Page 710 - Week 02 - Thursday, 23 February 2012
Next page . . . . Previous page . . . . Speeches . . . . Contents . . . . Debates(HTML) . . . . PDF . . . . Video
But we have seen with Mr Hargreaves’s approach to members on this side—the fact that I was named for uttering one word, a word that was not uttered across the chamber but to my colleague Mr Hanson—that he is not fair-minded. We can take that in our stride, but we cannot support a person who has been openly disloyal to the members of this community—so disloyal that eventually his own party had to ask him to resign, so disloyal that he is just adding to the litany of slurs that he has made against members of this community and sectors of this community. It is time we in this place drew a line in the sand.

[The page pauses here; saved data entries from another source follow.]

(** * tile38 [collection]: an executable model of the indexed object store

    The Go package keeps every object of a collection in three coordinated
    indexes (a B-tree ordered by id, a B-tree ordered by value, an R-tree)
    next to a table of numeric fields and four aggregate counters.  This file
    embeds the package function by function and proves the properties its
    specification states about it, followed by further properties read off
    the code.  The connection type of the Kafka endpoint
    ([internal/endpoint/kafka.go]) is embedded in module [Kafka].

    Conventions.
    - Go [int] and [uint64] are [Z] with the 64-bit wrap-around written out
      ([GoInt.wrap], [GoInt.u64]); [len] is exact.
    - Go [float64] is the primitive binary64 [float]; [==] and [<] are the
      IEEE comparisons [PrimFloat.eqb] and [PrimFloat.ltb].
    - Go [string] is [string] (a sequence of bytes) ordered bytewise by
      [String.ltb].
    - A run-time panic (index out of range, deadline) is an explicit outcome
      carrying the state reached when it was raised.
    - A row of field values ([[]float64]) is a list in [Collection], where
      rows are held by value, and a slice header over a heap of arrays in
      module [Aliased], where rows are shared and written in place as in Go.
      The two agree on every history whose calls hand over values slices of
      their own ([run_erase]); what depends on sharing (the old fields Set
      returns, the rows of other ids) is proved on [Aliased]. *)

From Stdlib Require Import ZArith Floats OrderedTypeEx.
From stdpp Require Import gmap strings list sorting.

(** ** Machine integers *)

Module GoInt.
(** Two's complement reduction to the 64-bit [int] range. *)
Definition wrap (z : Z) : Z := ((z + 2 ^ 63) `mod` 2 ^ 64 - 2 ^ 63)%Z.
Definition add (a b : Z) : Z := wrap (a + b).
Definition sub (a b : Z) : Z := wrap (a - b).
Definition mul (a b : Z) : Z := wrap (a * b).
(** Reduction to the [uint64] range. *)
Definition u64 (z : Z) : Z := (z `mod` 2 ^ 64)%Z.
(** [len(x)] of a slice or map. *)
Definition len {A} (l : list A) : Z := Z.of_nat (length l).
(** [len(s)] of a string: its number of bytes. *)
Definition slen (s : string) : Z := Z.of_nat (String.length s).
End GoInt.
(** * cxx-easy-types: the schema front end of [s.py]

    A shallow embedding of the type-graph builder of [src/s.py]
    ([_camel_case], [_resolve_refpath], the classes of the type graph and
    [create_types]) together with the properties of the builder that the
    specification states.

    Conventions of the embedding.
    - A Python [str] is a [string]; the case functions are those of ASCII
      letters, every other character is uncased. They are those of Python on
      the strings of ASCII characters; what is stated of [str.lower] or
      [str.title] themselves is stated of such strings.
    - What [yaml.safe_load] hands back is a [node]: a string, another scalar
      ([atom]), a list or a dict.  A dict is an association list in insertion
      order; the keys of a schema mapping are strings, and so are the names
      of types and of namespaces. A document with a key that is not a string
      (an integer, a boolean, null) is not a [node], and nothing here is
      about it.
    - A raised exception is [Raise e]; a call that returns is [Return v].
    - [create_types] mutates [namespace.types]; the embedding passes the
      namespace through every call.
    - [copy.deepcopy] of a tree is that tree. A second embedding, in the
      module [Heap], keeps the store of lists and dicts and the copies that
      [copy.deepcopy] allocates in it; it is there for the property that the
      builder leaves its argument as it was, and for what two runs of the
      builder in two stores have in common. The builder over the store is
      shown to build what the builder over trees builds.
    The definitions come first, the properties after them. *)

From Stdlib Require Import String Ascii List Bool ZArith Arith Lia.
Import ListNotations.
Local Open Scope string_scope.
Local Open Scope list_scope.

I take up the point that Mr Hanson raised. I noticed Mr Hargreaves and Ms Hunter leaving the building last night. I thought that Ms Hunter was being very sympathetic to Mr Hargreaves’s plight. I did think that it was interesting to consider that if Mr Coe had passed the note to Mr Hargreaves, would Ms Hunter be leaving the building in such a friendly way and discussing whatever it was they were discussing in a pretty chummy way?
Ms Hunter: Oh, now you don’t like it.
MRS DUNNE: Look, I think that you actually just have to do the mental exercise. If it had been the other way around, what would the confected outrage have been from Ms Gallagher and everybody along there and everybody on the crossbenches? They would have been falling over themselves. They would have been falling over themselves to be the first person to condemn Mr Coe. Mr Coe would have been sent to Coventry by every member on the crossbench and the Labor Party.
I thought it was interesting, given what happened last night, that Mr Hargreaves was being supported by members of the crossbench. I am just putting it out there and I am just asking people to do the mental exercise. How would it have been if it had been the other way around?
Mr Hargreaves has demonstrated time and again that he is not fit to serve this Assembly in any capacity in relation to speakership and it is time that he resigned. It is an issue which is a gift of the Speaker, but if Mr Hargreaves had any real sense of remorse and any real sense of the appropriateness of what should be done, if he had any real sense of the difference between a statesman and a politician, a parliamentarian and a politician, he would not have to be asked to resign. He would have just done it himself.
MR BARR (Molonglo—Deputy Chief Minister, Treasurer, Minister for Economic Development and Minister for Tourism, Sport and Recreation) (10.37): It is a little hard to know where to start on this one, but let me work through all of the issues as I see them.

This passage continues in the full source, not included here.